- Author(s): Joe Martin
- Current status/schedule: Running
- Launch date: June 9, 1986
- Syndicate(s): Neatly Chiseled Features (current) Tribune Media Syndicate (previous)
- Genre(s): Humor

= Mister Boffo =

American comic strip by Joe Martin

Mister Boffo is an American comic strip created by Joe Martin. The strip has been in syndication since June 9, 1986, originally distributed by Tribune Media Services and now distributed by Martin's own Neatly Chiseled Features.

The strip's main character is a balding, big-nosed man named Earl who is usually shown as married to a pretty blonde named Nadine and as the owner of a small white "wonder dog" named Weederman. However, there is no particular continuity in the strip from day to day; the characters may turn up in prehistoric times or in a futuristic spaceship, or in heaven or hell. Even in the strips set in contemporary times, Earl is depicted variously as a corporate executive, a working-class person, a prisoner, or a homeless beggar.
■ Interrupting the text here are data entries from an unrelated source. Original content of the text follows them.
(* ===== verification/_CoqProject ===== *)
-Q . S2P
Prelude.v
Locations.v
CacheRanges.v
CacheStore.v
FetchIterator.v
FetchWriteback.v
CacheFetch.v
FetchTheorems.v
CacheInvariant.v
CacheOperations.v
CacheWrites.v
CacheWritebacks.v
CacheSystem.v
CacheRetention.v
CacheExamples.v
FetchExamples.v
NamespaceTree.v
NamespaceWalk.v
PropertyRanking.v
RankingOrder.v
RankingInvariant.v
RankingSelection.v
RankingExamples.v
ServiceMatcher.v
ConfigData.v
ConfigResolver.v
ConfigTheorems.v
ConfigExamples.v
SubscriptionRegistry.v
Relay.v
RelaySystem.v
RelayExamples.v
TopNFilter.v
BpfSteering.v
Upstream.v
WeiDetector.v
WeiInvariant.v
WeiTheorems.v
SbdDetector.v
SbdGroups.v
SbdDc.v
SbdIntervals.v
SbdLoss.v
SbdService.v
WeiObserver.v
SbdObserver.v
SbdObserverTheorems.v
SbdObserverExamples.v
SbdExamples.v
CrossExec.v
CrossExecSystem.v
CrossExecTheorems.v
CrossExecExamples.v
ClientMetrics.v
MetricsTheorems.v
MetricsEligibility.v
MetricsObserver.v
MetricsExamples.v
Json.v
StateHandler.v
StateExamples.v
MetricsHandler.v
Stats.v
StatsTheorems.v
StatsExamples.v
RelayContext.v
#[export] Instance ivlaws : IntervalLaws ivset.
Proof.
  constructor.
  - done.
  - intros s a b l Ha Hb Hl. apply eq_true_iff_eq.
    rewrite orb_true_iff, andb_true_iff, !loc_leb_iff, !contains_iff.
    simpl iv_insert. setoid_rewrite normal_In. split.
    + intros (c & d & [[[= <- <-]|Hin] _] & ?); [by left|]. right. eauto.
    + intros [?|(c & d & Hin & ?)].
      * exists a, b. split; [|done]. split; [by left|]. apply wf_interval_iff.
        split_and!; try done; loc_solve.
      * exists c, d. split; [|done]. split; [by right|].
        apply wf_interval_iff. by apply (ivs_valid s).
  - intros s a b l Ha Hb Hl. destruct (a <=?L b) eqn:E.
    + apply remove_spec; try done. by apply loc_leb_iff.
    + simpl iv_remove. rewrite E.
      destruct ((a <=?L l) && (l <=?L b)) eqn:E'; [loc_solve|done].
  - intros s l a b Hl Hf. apply find_some in Hf as [Hin Hh].
    pose proof (ivs_valid _ _ _ Hin) as (? & ? & ?). unfold holds in Hh; simpl in Hh.
    split_and!; try done; [loc_solve|loc_solve|]. intros. apply contains_iff. eauto.
  - intros s l Hl Hf. apply contains_not_iff. intros a b Hin.
    apply (find_none _ _ Hf) in Hin. unfold holds in Hin; simpl in Hin. loc_solve.
  - intros s l a b Hl Hc Hb. rewrite contains_not_iff in Hc.
    pose proof (best_Some _ _ _ _ Hb) as [Hin Hf].
    pose proof (ivs_valid _ _ _ Hin) as (? & ? & ?).
    split_and!; try done; [by apply loc_ltb_iff| |].
    + intros. apply contains_iff. eauto.
    + intros x Hx Hlx Hxa. apply contains_not_iff. intros c d Hcd [??].
      assert (l <L c) by (specialize (Hc _ _ Hcd); loc_solve).
      eapply (best_optimal _ _ _ _) with (j := (c, d)) in Hb; simpl in *; try done.
      all: loc_solve.
  - intros s l Hl Hc Hb x Hx Hlx. rewrite contains_not_iff in *. intros c d Hcd [??].
    eapply best_None in Hb; [|done]. simpl in Hb. specialize (Hc _ _ Hcd). loc_solve.
  - intros s l a b Hl Hc Hb. rewrite contains_not_iff in Hc.
    pose proof (best_Some _ _ _ _ Hb) as [Hin Hf].
    pose proof (ivs_valid _ _ _ Hin) as (? & ? & ?).
    split_and!; try done; [by apply loc_ltb_iff| |].
    + intros. apply contains_iff. eauto.
    + intros x Hx Hlx Hxa. apply contains_not_iff. intros c d Hcd [??].
      assert (d <L l) by (specialize (Hc _ _ Hcd); loc_solve).
      eapply (best_optimal _ _ _ _) with (j := (c, d)) in Hb; simpl in *; try done.
      all: loc_solve.
  - intros s l Hl Hc Hb x Hx Hlx. rewrite contains_not_iff in *. intros c d Hcd [??].
    eapply best_None in Hb; [|done]. simpl in Hb. specialize (Hc _ _ Hcd). loc_solve.
Qed.
End StdLocations.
Strips often illustrate recurring themes, such as "A Time to Worry" and "People Unclear on the Concept".

"Mister Boffo" strips have been collected in the books Mister Boffo: Unclear on the Concept (1989) (ISBN 0-316-54859-6), Mister Boffo: Shrink Wrapped (1995) (ISBN 0-8362-1777-2), Mister Boffo: The First Decade (1996) (ISBN 0836214420), and Boffo (2008) (ISBN 0974596752).

Many of the cartoons have also been reprinted in the newspaper strip On The Edge which Martin does in partnership with psychologist Dr. Jon Carlson and which uses them as an opening visualization to personal counseling advice.
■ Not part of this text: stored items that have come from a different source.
(* ===== verification/CacheStore.v ===== *)
(** * The object cache: data, LRU lists and eviction

    [MoqxCache.h] and the parts of [MoqxCache.cpp] that store objects: groups,
    tracks, the three LRU lists, the byte account and the eviction functions.

    Tracks and groups are shared objects ([std::shared_ptr] and references held
    by writebacks), so they live in heaps ([tracks], [groupHeap]) and are named
    by references; a track or group that has left the cache stays in its heap
    as long as somebody may hold it.  A [std::list] is a list of nodes with
    identities; an iterator is the identity of a node.  A definition returns
    [None] where the code aborts (a failed [XCHECK]), dereferences null, or
    uses an erased iterator, and where a loop does not terminate.

    moxygen's [Extensions] are the class [ExtensionOps]; a payload is the list
    of its bytes.  Time points are nanoseconds, durations milliseconds. *)

From S2P Require Import Prelude Locations CacheRanges.

(** ** moxygen's extensions *)

Class ExtensionOps (Extensions : Type) := {
  noExtensions : Extensions;
  getIntExtension : Extensions → Z → option Z;
  kPriorGroupIdGapExtensionType : Z;
  kPriorObjectIdGapExtensionType : Z;
  kMaxCacheDurationExtensionType : Z;
}.

(** Integer extensions are unsigned 64-bit values. *)
Class ExtensionLaws `{ExtensionOps Extensions} : Prop :=
  getIntExtension_u64 e t v : getIntExtension e t = Some v → is_u64 v.

Inductive PublishError :=
| MALFORMED_TRACK (msg : string)
| ConsumerError (code : Z).

Definition Payload : Type := option (list Z).

Definition computeChainDataLength (bytes : list Z) : Z := Z.of_nat (length bytes).
Definition payloadLength (p : Payload) : Z :=
  match p with Some bytes => computeChainDataLength bytes | None => 0 end.

(** ** [std::list] *)

Notation nodes A := (list (Z * A)).

(** [erase]: undefined unless the iterator denotes a node of the list. *)
Definition eraseNode {A} (it : Z) (l : nodes A) : option (nodes A) :=
  if decide (it ∈ l.*1) then Some (filter (λ p, p.1 ≠ it) l) else None.

Definition eraseMaybe {A} (it : option Z) (l : nodes A) : option (nodes A) :=
  match it with Some n => eraseNode n l | None => Some l end.

Section Store.
Context `{LocationOps} {IS : Type} `{IntervalOps IS} {Extensions : Type}
        `{ExtensionOps Extensions} {FullTrackName : Type} `{Countable FullTrackName}.

(** ** Data *)

Record CacheEntry := mkEntry {
  subgroup : Z;
  status : ObjectStatus;
  ce_extensions : Extensions;
  payload : Payload;
  payloadSize : Z;
  complete : bool;
  forwardingPreferenceIsDatagram : bool;
  cachedAt : Z;
}.

Record CacheGroup := mkGroup {
  objects : gmap Z CacheEntry;
  maxCachedObject : Z;
  endOfGroup : bool;
  seenPriorGroupIdGap : option Z;
  totalBytes : Z;
  lruIter_ : option Z;
  globalLruIter_ : option Z;
}.

Record FetchInProgressEntry := mkFetch {
  fetch_end : AbsoluteLocation;
  progress : AbsoluteLocation;
  writeback : Z;
}.

Record CacheTrack := mkTrack {
  groups : gmap Z Z;
  gaps : IS;
  cachedContent : IS;
  liveWritebackCount : Z;
  endOfTrack : bool;
  largestGroupAndObject : option AbsoluteLocation;
  (** [std::map], in ascending order of the key *)
  fetchesInProgress : list (AbsoluteLocation * FetchInProgressEntry);
  trackLruIter_ : option Z;
  groupLRU : nodes Z;
  maxCacheDuration : option Z;
  extensions : Extensions;
  evicted : bool;
  lastWrite : option Z;
}.

Record MoqxCache := mkCache {
  tracks : gmap Z CacheTrack;
  groupHeap : gmap Z CacheGroup;
  cache_ : gmap FullTrackName Z;
  trackLRU_ : nodes FullTrackName;
  globalGroupLRU_ : nodes (FullTrackName * Z);
  maxCachedTracks_ : Z;
  maxCachedGroupsPerTrack_ : Z;
  maxCachedBytes_ : Z;
  minEvictionBytes_ : Z;
  totalCachedBytes_ : Z;
  defaultMaxCacheDuration_ : option Z;
  maxAllowedCacheDuration_ : option Z;
  (** the next unused reference or node identity *)
  nextRef : Z;
}.

Definition newGroup : CacheGroup := mkGroup ∅ 0 false None 0 None None.
Definition newTrack : CacheTrack :=
  mkTrack ∅ iv_empty iv_empty 0 false None [] None [] None noExtensions false None.
Definition newCache (maxTracks maxGroups maxBytes minEviction : Z) : MoqxCache :=
  mkCache ∅ ∅ ∅ [] [] maxTracks maxGroups maxBytes minEviction 0 None None 0.

(** *** Field updates *)

Definition set_objects (m : gmap Z CacheEntry) (g : CacheGroup) : CacheGroup :=
  mkGroup m (maxCachedObject g) (endOfGroup g) (seenPriorGroupIdGap g) (totalBytes g)
    (lruIter_ g) (globalLruIter_ g).
Definition set_maxCachedObject (n : Z) (g : CacheGroup) : CacheGroup :=
  mkGroup (objects g) n (endOfGroup g) (seenPriorGroupIdGap g) (totalBytes g)
    (lruIter_ g) (globalLruIter_ g).
Definition set_endOfGroup (b : bool) (g : CacheGroup) : CacheGroup :=
  mkGroup (objects g) (maxCachedObject g) b (seenPriorGroupIdGap g) (totalBytes g)
    (lruIter_ g) (globalLruIter_ g).
Definition set_seenPriorGroupIdGap (n : Z) (g : CacheGroup) : CacheGroup :=
  mkGroup (objects g) (maxCachedObject g) (endOfGroup g) (Some n) (totalBytes g)
    (lruIter_ g) (globalLruIter_ g).
Definition set_totalBytes (n : Z) (g : CacheGroup) : CacheGroup :=
  mkGroup (objects g) (maxCachedObject g) (endOfGroup g) (seenPriorGroupIdGap g) n
    (lruIter_ g) (globalLruIter_ g).
Definition set_iters (i j : option Z) (g : CacheGroup) : CacheGroup :=
  mkGroup (objects g) (maxCachedObject g) (endOfGroup g) (seenPriorGroupIdGap g) (totalBytes g)
    i j.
The character's strangest appearance, however, was in the truly bizarre self-published single issue comic book Boffo In Hell (1995). In this issue, co-drawn by the cartoonist's teenage son Jay Martin, lovable loser Earl Boffo is transformed into a realistically drawn Image Comics-style scarlet-suited satanic superhero, and his little dog Weederman into a huge humanoid werewolf, after a powerful giant alien wedding ring falls to Earth and jams itself onto Earl's skull like a metal headband. The powered-up pair then battle an escaped trio of overly-muscled genetically altered mutant psychopaths who they accidentally dispatch to the title netherworld where the dead villains promptly kill all the devil guards and take over, setting up the storyline for future issues that never saw print.